Janet Downs's picture
Thu, 08/09/2011 - 13:45

Alan, you are correct about the "host of interactions that form a continuum of difficulties". The Literacy Trust (see post above) wrote:

"Outcomes in adult life are often the product of educational and social processes comprising a combination of influence in which literacy plays a part... Literacy problems in the prison population are often compounded by a wide range of emotional, learning and/or attention deficits."

These influences include child abuse, neglect, linguistic impoverishment in the home, uncorrected visual and hearing impairments, low non-verbal ability, impairments in empathy, and "often as a default and catch-all explanation - developmental dyslexia". The list of influences is long and I have not reproduced it all here, but only two of the influences related to education: "unskilled teaching in the junior school and mistaken conjecture about literacy practice."

The report concludes:

"Evidence suggests that offending behaviour is the result of a myriad of factors that set individuals apart from the society or social grouping they are drawn from.

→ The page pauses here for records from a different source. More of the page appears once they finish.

Lemma written_run cs s p : sa s = Some p -> written (run cs s) = written s ++ flat_map (lines p) cs.
Proof.
  revert s. induction cs as [|c cs IH]; intros s Hs; [by rewrite app_nil_r|].
  cbn [run fold_left flat_map]. change (fold_left exec cs (exec s c)) with (run cs (exec s c)).
  rewrite IH by (apply (sa_run [c]); exact Hs). rewrite app_assoc. f_equal.
  destruct c as [q|n|k f n g [x|]]; cbn [exec lines].
  - cbn. rewrite Hs. by rewrite app_nil_r.
  - by rewrite app_nil_r.
  - unfold write. rewrite Hs. cbn [vsnprintf]. destruct (INT_MAX <? len x) eqn:E; cbn -[INT_MAX take].
    + by rewrite app_nil_r.
    + replace (len x <? 0) with false by (pose proof (len_nonneg x); lia). done.
  - unfold write. rewrite Hs. by rewrite app_nil_r.
Qed.

(** Lines before the first [InitSalog] are lost; from then on every line reaches the
    engine of that first call, in order, cut to at most 2047 characters - whatever
    [FinishSalog] and later [InitSalog] calls say: an engine that replaces the first
    one in a restarted server never gets a line. *)
Theorem log_reaches_first_engine (before after : list call) (p : nat)
    (Hb : Forall (fun c => match c with Init _ => False | _ => True end) before) :
  written (run (before ++ Init p :: after) init) = flat_map (lines p) after /\
  Forall (fun e => e_engine e = p /\ len (e_log e) <= 2047) (flat_map (lines p) after).
Proof.
  split.
  - unfold run. rewrite fold_left_app. assert (fold_left exec before init = init) as ->.
    { induction Hb as [|c cs Hc _ IH]; [done|]. cbn. destruct c; try done. }
    cbn [fold_left]. change (fold_left exec after _) with (run after (exec init (Init p))). by rewrite (written_run _ _ p).
  - induction after as [|c cs IH]; [constructor|]. cbn. apply Forall_app. split; [|done].
    destruct c as [q|n|k f n g [x|]]; try constructor. cbn [lines]. destruct (_ <? _); repeat constructor. cbn -[take].
    pose proof (c_str_len (take 2047 x)) as Hc. unfold len in *. rewrite length_take in Hc. lia.
Qed.

(** A server stopped and started with another engine. *)
Lemma log_reaches_first_engine_witness :
  map e_engine (written (run [Init 1; Finish (bs "sa"); Init 2; Write (WriteLog LV_ERROR) (bs "osa.cpp") 211 (bs "OSA_Init") (Some (bs "up"))] init)) = [1%nat].
Proof.
  destruct (log_reaches_first_engine [] [Finish (bs "sa"); Init 2; Write (WriteLog LV_ERROR) (bs "osa.cpp") 211 (bs "OSA_Init") (Some (bs "up"))] 1
    ltac:(constructor)) as [H _].
  cbn [app] in H. rewrite H. reflexivity.
Defined.
End Salog.

(** ** The recorder of message latencies *)
Module MsgPerfRecord.
(** One of the three measures: the sum of the times and their number, both
    [unsigned long long]. *)
Record stat := { tinc : Z; count : Z }.
Record counters := { recv : stat; send : stat; total : stat }.
Inductive measure := Recv | Send | Total.

Definition get (m : measure) (s : counters) : stat := match m with Recv => recv s | Send => send s | Total => total s end.
Definition put (m : measure) (x : stat) (s : counters) : counters :=
  match m with
  | Recv => {| recv := x; send := send s; total := total s |}
  | Send => {| recv := recv s; send := x; total := total s |}
  | Total => {| recv := recv s; send := send s; total := x |}
  end.

(** The two atomic steps of [set_recv], [set_send] and [set_Total]; [t] is a [long]. *)
Definition inc (m : measure) (s : counters) : counters :=
  put m {| tinc := tinc (get m s); count := u64 (count (get m s) + 1) |} s.
Definition add (m : measure) (t : Z) (s : counters) : counters :=
  put m {| tinc := u64 (tinc (get m s) + t); count := count (get m s) |} s.
Definition set_recv (t : Z) (s : counters) : counters := add Recv t (inc Recv s).
Definition set_send (t : Z) (s : counters) : counters := add Send t (inc Send s).
Definition set_Total (t : Z) (s : counters) : counters := add Total t (inc Total s).

Definition counters0 : counters :=
  let z := {| tinc := 0; count := 0 |} in {| recv := z; send := z; total := z |}.

(** The numbers of the previous round, private to the writing thread. *)
Record seen := { recvPre : Z; sendPre : Z; totalPre : Z }.

(** One round of the loop of [write_perf_log] after its [sleep].  The counters move on
    while it runs: [v k] is their value at its [k]-th load.  A line is a count and an
    average, whose operands are loaded from left to right; [Killed]: a division by zero
    ends the process. *)
Inductive round_result := Quiet | Lines (p : seen) (l : list (Z * Z)) | Killed.

Definition line (m : measure) (v : nat -> counters) (k : nat) : option (Z * Z) :=
  let shown := count (get m (v k)) in
  let sum := tinc (get m (v (k + 1)%nat)) in
  let n := count (get m (v (k + 2)%nat)) in
  if n =? 0 then None else Some (shown, sum / n).
(** The results of a call once the client is up. *)
Record call_env := {
  e_create : Z; e_ns_exists : Z * bool; e_open : Z; e_snap_remove2 : bytes -> bool -> Z; e_snap_remove_by_id : Z; e_stat : Z * Z
}.

(** [IoctxInit] with [IoctxSetNamespace]: the pool by name or by id. *)
Definition IoctxInit (e : call_env) (namespace_name : bytes) (s : ProxyCtx) : Z * ProxyCtx :=
  if negb (init_flag s) then (-1, s) else
  if e_create e <? 0 then (e_create e, s) else
  let s := add_ioctx 1 s in
  let r := if bytes_eqb namespace_name [] then 0
           else if fst (e_ns_exists e) <? 0 then fst (e_ns_exists e)
           else if negb (snd (e_ns_exists e)) then - ENOENT else 0 in
  if r <? 0 then (r, add_ioctx (-1) s) else (r, s).

Definition IoctxOpenImage (e : call_env) (s : ProxyCtx) : Z * ProxyCtx :=
  if e_open e <? 0 then (e_open e, s) else (e_open e, add_image 1 s).

(** The number of objects is the part of the image's information that is used. *)
Definition ImageState (e : call_env) : Z * Z := e_stat e.

(** By name if there is one, else by id. *)
Definition ImageRemoveSnap (e : call_env) (snap_name : bytes) (force : bool) : Z :=
  if negb (bytes_eqb snap_name []) then e_snap_remove2 e snap_name force else e_snap_remove_by_id e.

(** [-ENOENT] on the way means there is nothing left to remove. *)
Definition gone (r : Z) : Z := if r =? - ENOENT then 0 else r.

Definition CephLibrbdSnapRemove (ie : init_env) (e : call_env) (pool_id : Z) (namespace_name image_id : option bytes)
    (snap_id : Z) (force : bool) (s : ProxyCtx) : Z * ProxyCtx :=
  match namespace_name, image_id with
  | Some ns, Some image =>
      if pool_id =? 0 then (- EINVAL, s)
      else if bytes_eqb image [] then (- EINVAL, s)
      else if snap_id =? 0 then (- EINVAL, s)
      else
      let '(r, s) := RadosInit ie [(bs "rbd_cache_writethrough_until_flush", bs "false")] s in
      if r <? 0 then (r, s) else
      let '(r, s) := IoctxInit e ns s in
      if r <? 0 then (gone r, RadosShutdown s) else
      let '(r, s) := IoctxOpenImage e s in
      if r <? 0 then (gone r, RadosShutdown (add_ioctx (-1) s)) else
      let r := ImageRemoveSnap e [] force in
      ((if r <? 0 then gone r else r), RadosShutdown (add_ioctx (-1) (add_image (-1) s)))
  | _, _ => (- EINVAL, s)
  end.

(** [*num_objs] is written on success only; [None] for a null pointer. *)
Definition CephLibrbdGetImageInfo (ie : init_env) (e : call_env) (image_id : option bytes) (num_objs : option Z)
    (s : ProxyCtx) : Z * option Z * ProxyCtx :=
  match num_objs, image_id with
  | Some old, Some image =>
      let '(r, s) := RadosInit ie [] s in
      if r <? 0 then (r, Some old, s) else
      let '(r, s) := IoctxInit e [] s in
      if r <? 0 then (r, Some old, RadosShutdown s) else
      let '(r, s) := IoctxOpenImage e s in
      if r <? 0 then (r, Some old, RadosShutdown (add_ioctx (-1) s)) else
      let '(r, num_objs) := ImageState e in
      (r, Some (if r <? 0 then old else s32 num_objs),
       RadosShutdown (add_ioctx (-1) (add_image (-1) s)))
  | _, _ => (- EINVAL, num_objs, s)
  end.

(** ** The disk usage of the pools *)

Record SigPoolInfo := { poolName : bytes; isEC : bool; k : Z; m : Z; usage : Z; ecProfileName : bytes }.

(** [\s*(\d+)\s+(\S+)] *)
Definition pool_pattern : re :=
  Seq (Star sp) (Seq (Cap 1 (Plus (Chr digit))) (Seq (Plus sp) (Cap 2 (Plus (Chr nonspace))))).

Definition new_pool (name : bytes) : SigPoolInfo :=
  {| poolName := name; isEC := false; k := 0; m := 0; usage := 0; ecProfileName := [] |}.

Fixpoint parse_lines (lines : list bytes) (pools : gmap Z SigPoolInfo) : gmap Z SigPoolInfo :=
  match lines with
  | [] => pools
  | l :: lines' =>
      match regex_match pool_pattern l with
      | None => parse_lines lines' pools
      | Some c =>
          let r := strtol 10 (group c 1) in
          if st_erange r || st_nodigits r then pools
          else parse_lines lines' (<[st_val r := new_pool (c_str (group c 2))]> pools)
      end
  end.

(** [alloc]: whether the copy that is cut into lines can be made. *)
Definition ParsePoolMap (alloc : bool) (outs : bytes) (pools : gmap Z SigPoolInfo) : Z * gmap Z SigPoolInfo :=
  if alloc then (0, parse_lines (strtok (is_char newline) (c_str outs)) pools) else (-1, pools).

Definition set_scale (ec : bool) (k' m' : Z) (p : bytes) (i : SigPoolInfo) : SigPoolInfo :=
  {| poolName := poolName i; isEC := ec; k := k'; m := m'; usage := usage i; ecProfileName := p |}.

(** The lines of a profile: a number that does not parse ends the loop. *)
Fixpoint scale_lines (lines : list bytes) (k m : Z) : Z * Z :=
  match lines with
  | [] => (k, m)
  | l :: lines' =>
      match regex_match assign_pattern l with
      | None => scale_lines lines' k m
      | Some c =>
          let name := group c 1 in
          let r := strtol 10 (group c 2) in
          let stop := st_erange r || st_nodigits r in
          let n := s32 (st_val r) in
          if bytes_eqb name (bs "k") then if stop then (n, m) else scale_lines lines' n m
          else if bytes_eqb name (bs "m") then if stop then (k, n) else scale_lines lines' k n
          else scale_lines lines' k m
      end
  end.

(** [client.mon_command]'s result and output become the result and the text. *)
Definition MonCommand (s : ProxyCtx) (answer : Z * bytes) : Z * bytes :=
  if negb (init_flag s) then (-1, []) else
  if fst answer <? 0 then (fst answer, []) else (0, c_str (snd answer)).

Section disk_usage.
(** What the monitors answer, and per pool the result of listing and
    measuring its images. *)
Context (get_profile : bytes -> Z * bytes) (profile_get : bytes -> Z * bytes).
(** Whether a copy of a profile's text can be made. *)
Context (alloc_profile : bytes -> bool).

The issue of prisoners and crimes has always attracted a tendency to hold up a single issue as the cause and therefore solution to the problem."

I do hope the report is read by politicians and journalists who pick on one possible cause and then say that dealing with this one cause will solve the problem. It's too simplistic and nothing more than political grandstanding.

JimC's picture
Sat, 10/09/2011 - 10:45

"The prison population comprises all ages so only those who were 15 or below in 1987 when GCSEs were introduced could have taken the exam. A candidate achieving Grade G would need to satisfy the examiner that s/he had reached Level 1 (see above), so an illiterate person (whether in prison or not) would not gain GCSE G."

So you say but my question is did the people who Jonathan Aitken claimed couldn't read or write pass their English GCSE (if they were young enough to take it)?

Alan's picture
Sat, 10/09/2011 - 17:57

The average prisoner’s reading ability is about 11 years of age so, in theory, it is possible that some could achieve level 1. Surely the real issue is the use of illiterate to describe the disparity between ‘mental age’ and chronological ability.